Nearly three decades of space flight research have suggested that there are subclinical diabetogenic changes that occur in microgravity. Alterations in insulin secretion, insulin sensitivity, glucose tolerance, and metabolism of protein and amino acids support the hypothesis that insulin plays an essential role in the maintenance of muscle mass in extended-duration space flight. Experiments in flight and after flight and ground-based bedrest studies have associated microgravity and its experimental paradigms with manifestations similar to those of diabetes, physical inactivity, and aging. We propose that these manifestations are characterized best by an etiology that falls into the clinical category of “other” causes of diabetes, including, but not restricted to, genetic β-cell defects, insulin action defects, diseases of the endocrine pancreas, endocrinopathies, drug or chemically induced diabetes, infections, immune-mediated metabolic alteration, and a host of genetic related diseases.
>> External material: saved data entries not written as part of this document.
(** * Nano-SQL storage query core: a shallow embedding

    The development follows the storage query source: [_compare] and
    [_where] (module [Where]), the tokenizer and the search index writer
    (module [Search]), [_RowSelection] and [InstanceSelection] (module
    [Selection]), [_MutateSelection] (module [Mutate]) and
    [_NanoSQLStorageQuery] (module [StorageQuery]).  JavaScript values are a
    tagged variant, rows are finite maps from column names to values, the
    callbacks of [fastALL] and [fastCHAIN] run one after the other as with a
    synchronous adapter, and a thrown error is an explicit outcome that
    keeps the state reached.  The storage class, the adapters and the
    utilities are outside the source: what the query core asks of them is
    modelled in module [Storage] or taken as a parameter ([externals]). *)

From Stdlib Require Import ZArith Ascii String List Bool Lia.
From stdpp Require Import gmap strings list fin_maps pretty.

Open Scope string_scope.
Open Scope Z_scope.

(** ** JavaScript values *)

Module JS.

(** Primitive values.  Numbers are the integers among the JavaScript
    numbers; strings are ASCII strings. *)
Inductive prim : Type :=
  | PUndef
  | PNull
  | PBool (b : bool)
  | PNum (n : Z)
  | PStr (s : string).

(** A column value: a primitive or an array of primitives. *)
Inductive value : Type :=
  | VPrim (p : prim)
  | VArr (l : list prim).
(** * fix_test_files.py: a shallow embedding and its properties

    The script rewrites TypeScript test files with a fixed sequence of
    [re.sub] calls.  The embedding follows the source function by function:
    Python strings are lists of characters, [re.compile] is a parser for the
    fragment of the pattern syntax the script can reach, [re.sub] is a
    backtracking matcher driven left to right over the text, and the file
    system is a map from paths to files together with a trace of the
    operations performed on it. *)

From Stdlib Require Import Ascii String DecimalString.
From Stdlib Require Import List Bool Arith Lia.
Import ListNotations.

Local Open Scope string_scope.
Local Open Scope nat_scope.
Local Open Scope list_scope.

(** ** Strings *)

(** A Python [str] is a sequence of code points.  The model covers the code
    points below 256; the case maps and the classes [\s] and [\d] are those
    of Python on that range (the case maps on the ASCII range). *)
Definition str := list ascii.

Coercion list_ascii_of_string : string >-> list.

Definition nl : ascii := ascii_of_nat 10.

Arguments Ascii.eqb : simpl never.

Definition code (c : ascii) : nat := nat_of_ascii c.

Definition in_range (lo hi : nat) (c : ascii) : bool :=
  (lo <=? code c) && (code c <=? hi).

(** [str.isspace] on one code point, as [\s] uses it. *)
Definition is_space (c : ascii) : bool :=
  in_range 9 13 c || in_range 28 32 c || (code c =? 133) || (code c =? 160).

(** [\d]: the decimal digits. *)
Definition is_digit (c : ascii) : bool := in_range 48 57 c.

Definition is_upper (c : ascii) : bool := in_range 65 90 c.
Definition is_lower (c : ascii) : bool := in_range 97 122 c.
Definition is_ascii_letter (c : ascii) : bool := is_upper c || is_lower c.

Definition lower_char (c : ascii) : ascii :=
  if is_upper c then ascii_of_nat (code c + 32) else c.

Definition upper_char (c : ascii) : ascii :=
  if is_lower c then ascii_of_nat (code c - 32) else c.

(** [str.lower] *)
Definition lower (s : str) : str := map lower_char s.

(** A text of ASCII characters: on these the case maps above are those of
    Python. *)
Definition ascii_only (s : str) : bool := forallb (fun c => code c <? 128) s.

(** [str.capitalize]: first character upper-cased, the rest lower-cased. *)
Definition capitalize (s : str) : str :=
  match s with
  | [] => []
  | c :: t => upper_char c :: map lower_char t
  end.

Fixpoint prefixb (p s : str) : bool :=
  match p, s with
  | [], _ => true
  | a :: p', b :: s' => Ascii.eqb a b && prefixb p' s'
  | _ :: _, [] => false
  end.

(** [needle in hay] *)
Fixpoint contains (needle hay : str) : bool :=
  prefixb needle hay ||
  match hay with
  | [] => false
  | _ :: t => contains needle t
  end.

(** [s.replace(old, new)] for a non-empty [old]: the occurrences of [old]
    are replaced from left to right, without overlap. *)
Fixpoint replace_fuel (fuel : nat) (old new s : str) : str :=
  match fuel with
  | O => s
  | S f =>
      if prefixb old s then new ++ replace_fuel f old new (skipn (length old) s)
      else match s with
           | [] => []
           | c :: t => c :: replace_fuel f old new t
           end
  end.

Definition replace (old new s : str) : str :=
  replace_fuel (S (length s)) old new s.

(** [os.path.basename]: what follows the last slash. *)
Fixpoint after_last_slash (cur p : str) : str :=
  match p with
  | [] => cur
  | c :: p' =>
      if Ascii.eqb c "/"%char then after_last_slash p' p'
      else after_last_slash cur p'
  end.

Definition basename (p : str) : str := after_last_slash p p.

(** ** get_entity_name_from_file *)

Definition get_entity_name_from_file (filepath : str) : str :=
  let basename := replace ".test.ts" "" (basename filepath) in
  capitalize basename.

(** ** Regular expressions *)

(** Sets of characters: a bracketed set, a negated one, the classes [\s]
    and [\d], the dot, and the dot under [re.DOTALL]. *)
Inductive cset :=
| CIn (l : list ascii)
| CNotIn (l : list ascii)
| CSpace
| CDigit
| CDot
| CAny.

Definition cset_mem (cs : cset) (c : ascii) : bool :=
  match cs with
  | CIn l => existsb (Ascii.eqb c) l
  | CNotIn l => negb (existsb (Ascii.eqb c) l)
  | CSpace => is_space c
  | CDigit => is_digit c
  | CDot => negb (Ascii.eqb c nl)
  | CAny => true
  end.

(** Compiled patterns.  Every repetition the script can write is a greedy
    repetition of a single-character item, so [Star], [Plus] and [Opt] carry
    a set.  [Empty] matches nothing; no pattern text compiles to it. *)
Inductive regex :=
| Empty
| Eps
| Chr (c : ascii)
| Cls (cs : cset)
| Seq (a b : regex)
| Alt (a b : regex)
| Star (cs : cset)
| Plus (cs : cset)
| Opt (cs : cset)
| Group (i : nat) (a : regex).

(** *** re.compile *)

Inductive parsed (A : Type) :=
| POk (a : A) (rest : str)
| PError            (* the pattern is rejected: re.error *)
| PUnsupported.     (* valid or not, the syntax is outside the modelled fragment *)
Arguments POk {A} a rest.
Arguments PError {A}.
Arguments PUnsupported {A}.

Definition is_one_of (l : str) (c : ascii) : bool := existsb (Ascii.eqb c) l.

Fixpoint skip_digits (s : str) : str :=
  match s with
  | c :: t => if is_digit c then skip_digits t else s
  | [] => []
  end.

(** After an opening brace: does a counted repetition [{m}], [{m,}], [{,n}]
    or [{m,n}] follow?  If not the brace is a literal. *)
Definition looks_like_repeat (s : str) : bool :=
  match s with
  | c :: _ =>
      if Ascii.eqb c "}"%char then false
      else
        match skip_digits s with
        | d :: t =>
            if Ascii.eqb d "}"%char then true
            else if Ascii.eqb d ","%char then
              match skip_digits t with
              | e :: _ => Ascii.eqb e "}"%char
              | [] => false
              end
            else false
        | [] => false
        end
  | [] => false
  end.

(** A backslash followed by [c], outside a set. *)
Definition control_escape (c : ascii) : option ascii :=
  if Ascii.eqb c "n"%char then Some (ascii_of_nat 10)
  else if Ascii.eqb c "t"%char then Some (ascii_of_nat 9)
  else if Ascii.eqb c "r"%char then Some (ascii_of_nat 13)
  else if Ascii.eqb c "f"%char then Some (ascii_of_nat 12)
  else if Ascii.eqb c "v"%char then Some (ascii_of_nat 11)
  else if Ascii.eqb c "a"%char then Some (ascii_of_nat 7)
  else None.

Inductive atom :=
| AChr (c : ascii)
| ACls (cs : cset)
| AGrp (i : nat) (r : regex).

Definition atom_regex (a : atom) : regex :=
  match a with
  | AChr c => Chr c
  | ACls cs => Cls cs
  | AGrp i r => Group i r
  end.

Definition atom_cset (a : atom) : option cset :=
  match a with
  | AChr c => Some (CIn [c])
  | ACls cs => Some cs
  | AGrp _ _ => None
  end.

Definition escape_atom (c : ascii) : parsed atom :=
  if Ascii.eqb c "s"%char then POk (ACls CSpace) []
  else if Ascii.eqb c "d"%char then POk (ACls CDigit) []
  else match control_escape c with
       | Some k => POk (AChr k) []
       | None =>
           if is_one_of "ABDSWZbwxuUN" c || is_digit c then PUnsupported
           else if is_ascii_letter c then PError
           else POk (AChr c) []
       end.

(** The items of a bracketed set, up to the closing bracket.  Ranges, class
    escapes and nested brackets are outside the fragment. *)
Fixpoint set_items (s : str) (acc : list ascii) : parsed (list ascii) :=
  match s with
  | [] => PError
  | c :: t =>
      if Ascii.eqb c "]"%char && negb (match acc with [] => true | _ => false end)
      then POk acc t
      else if is_one_of "-[" c then PUnsupported
      else if Ascii.eqb c "\"%char then
        match t with
        | [] => PError
        | e :: t' =>
            if is_ascii_letter e || is_digit e then
              match control_escape e with
              | Some k =>
                  match t' with
                  | d :: _ => if Ascii.eqb d "-"%char then PUnsupported
                              else set_items t' (acc ++ [k])
                  | [] => PError
                  end
              | None => PUnsupported
              end
            else
              match t' with
              | d :: _ => if Ascii.eqb d "-"%char then PUnsupported
                          else set_items t' (acc ++ [e])
              | [] => PError
              end
        end
      else
        match t with
        | d :: _ => if Ascii.eqb d "-"%char then PUnsupported
                    else set_items t (acc ++ [c])
        | [] => PError
        end
  end.

Definition parse_set (s : str) : parsed atom :=
  match s with
  | c :: t =>
      if Ascii.eqb c "^"%char then
        match set_items t [] with
        | POk l rest => POk (ACls (CNotIn l)) rest
        | PError => PError
        | PUnsupported => PUnsupported
        end
      else
        match set_items s [] with
        | POk l rest => POk (ACls (CIn l)) rest
        | PError => PError
        | PUnsupported => PUnsupported
        end
  | [] => PError
  end.

(** The quantifier, if any, that follows an item. *)
Definition quantify (a : atom) (rest : str) : parsed regex :=
  match rest with
  | q :: rest' =>
      if is_one_of "*+?" q then
        let more :=
          match rest' with
          | q2 :: t2 => is_one_of "*+?" q2 || (Ascii.eqb q2 "{"%char && looks_like_repeat t2)
          | [] => false
          end in
        if more then PUnsupported
        else
          match atom_cset a with
          | Some cs =>
              if Ascii.eqb q "*"%char then POk (Star cs) rest'
              else if Ascii.eqb q "+"%char then POk (Plus cs) rest'
              else POk (Opt cs) rest'
          | None => PUnsupported
          end
      else if Ascii.eqb q "{"%char && looks_like_repeat rest' then PUnsupported
      else POk (atom_regex a) rest
  | [] => POk (atom_regex a) []
  end.

Section Parser.

(** The one flag the script passes. *)
Variable dotall : bool.
(** The dithering branch with [freq_mul > 0]. After the inner [for] the
    variable [j] holds the last column visited (or 0), and [j += 1]
    makes it the column of the closing block. *)
Definition process_dither_balanced (fuel : nat) (cd : CachedCDist)
    (img_keys : matrix) (freq_mul : Q) (randomize : bool) (g : Grid)
    (dest_img : matrix) : result (list nat) :=
  let total := length dest_img in
  let num_cols := length img_keys in
  let temp := arange num_cols in
  img <- reshape_grid (snd g) (fst g) dest_img ;;
  let _indices := seq 0 total in
  img <- (if randomize then take_rows img (shuffle _indices) else Ok img) ;;
  let h := length img in
  let w := columns_of img in
  let choose := choose_balanced fuel cd freq_mul temp in
  let j := S (last (seq 1 (w - 2)) 0%nat) in
  p <- foldM (dither_row choose img_keys w
                (fun row => py_slice row (Z.of_nat j) (Z.of_nat j + 1)) j)
         (seq 0 (h - 1))
         {| p_img := img;
            p_assignment := repeat uninit_idx total;
            p_freq := repeat 0%Q num_cols |} ;;
  p <- last_row_balanced fuel cd freq_mul temp w h p ;;
  Ok (p_assignment p).

(** The dithering branch with [freq_mul <= 0]; the closing block of a
    row is [dest_img[i, -1:]], stored at [grid_assignment[i, -1]]. *)
Definition process_dither_plain (fuel : nat) (cd : CachedCDist)
    (img_keys : matrix) (g : Grid) (dest_img : matrix) : result (list nat) :=
  let total := length dest_img in
  img <- reshape_grid (snd g) (fst g) dest_img ;;
  let h := length img in
  let w := columns_of img in
  let choose := choose_plain fuel cd in
  p <- foldM (dither_row choose img_keys w
                (fun row => py_slice_from row (-1)) (w - 1))
         (seq 0 (h - 1))
         {| p_img := img;
            p_assignment := repeat uninit_idx total;
            p_freq := [] |} ;;
  p <- last_row_plain fuel cd w h p ;;
  Ok (p_assignment p).

(** [process_dest_img] from the flat blocks of the destination to the
    assignment. *)
Definition process_blocks (fuel : nat) (mos : MosaicUnfair)
    (cd : CachedCDist) (img_keys : matrix) (dest_img : matrix)
  : result (list nat) :=
  let fl := flags mos in
  if Qlt_le_dec 0 (freq_mul mos) then
    if dither fl then
      process_dither_balanced fuel cd img_keys (freq_mul mos) (randomize fl)
        (grid (geom mos)) dest_img
    else
      process_balanced fuel cd (freq_mul mos) (row_stride mos) (randomize fl)
        (length img_keys) dest_img
  else
    if dither fl then
      process_dither_plain fuel cd img_keys (grid (geom mos)) dest_img
    else
      process_plain fuel cd (row_stride mos) dest_img.
End Engine.

(** ** [make_collage_helper] and [make_collage] *)

(** The line feed of ["\n"]. *)
Definition nl : string := String (ascii_of_nat 10) EmptyString.

Section Collage.
(** [tile_info] is a numpy array of strings ([dtype=str]), whose cells
    have the width fixed when [np.full] creates it: [store s] is what a
    cell holds once [s] has been assigned to it. *)
Variable store : string -> string.

(** The canvas and the ledger array side by side. A cell of the canvas
    is the tile painted there, or [None] where nothing was painted. *)
Record Canvas : Type := {
  cells : list (list (option InfoArray));
  tile_info : list (list string)
  }.

(** [np.full(grid, ...)] for both arrays: [rows] rows of [columns] cells. *)
Definition blank (rows columns : Z) : result Canvas :=
  if ((rows <? 0) || (columns <? 0))%Z then Raise ValueError
  else
    Ok {| cells := repeat (repeat None (Z.to_nat columns)) (Z.to_nat rows);
          tile_info := repeat (repeat (store "background") (Z.to_nat columns))
                         (Z.to_nat rows) |}.

(** [arr[i, j] = x], an [IndexError] outside the array. *)
Definition set_cell {A : Type} (arr : list (list A)) (i j : nat) (x : A)
  : result (list (list A)) :=
  row <- get arr i ;;
  _ <- get row j ;;
  Ok (set_at arr i (set_at row j x)).

(** Painting [tile] into cell [(i, j)] and noting its label. *)
Definition place (c : Canvas) (i j : nat) (tile : InfoArray) : result Canvas :=
  cs <- set_cell (cells c) i j (Some tile) ;;
  ti <- set_cell (tile_info c) i j (store (info tile)) ;;
  Ok {| cells := cs; tile_info := ti |}.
We present data showing alterations in tumor necrosis factor-α production, insulin secretion, and amino acid metabolism in pancreatic islets of Langerhans cultured in a ground-based cell culture bioreactor that mimics some of the effects of microgravity. Taken together, space flight research, ground-based studies, and bioreactor studies of pancreatic islets of Langerhans support the hypothesis that the pancreas is unable to overcome peripheral insulin resistance and amino acid dysregulation during space flight. We propose that measures of insulin secretion and insulin action will be necessary to design effective countermeasures against muscle loss, and we advance the “disposition index” as an essential model to be used in the clinical management of space flight–induced muscle loss.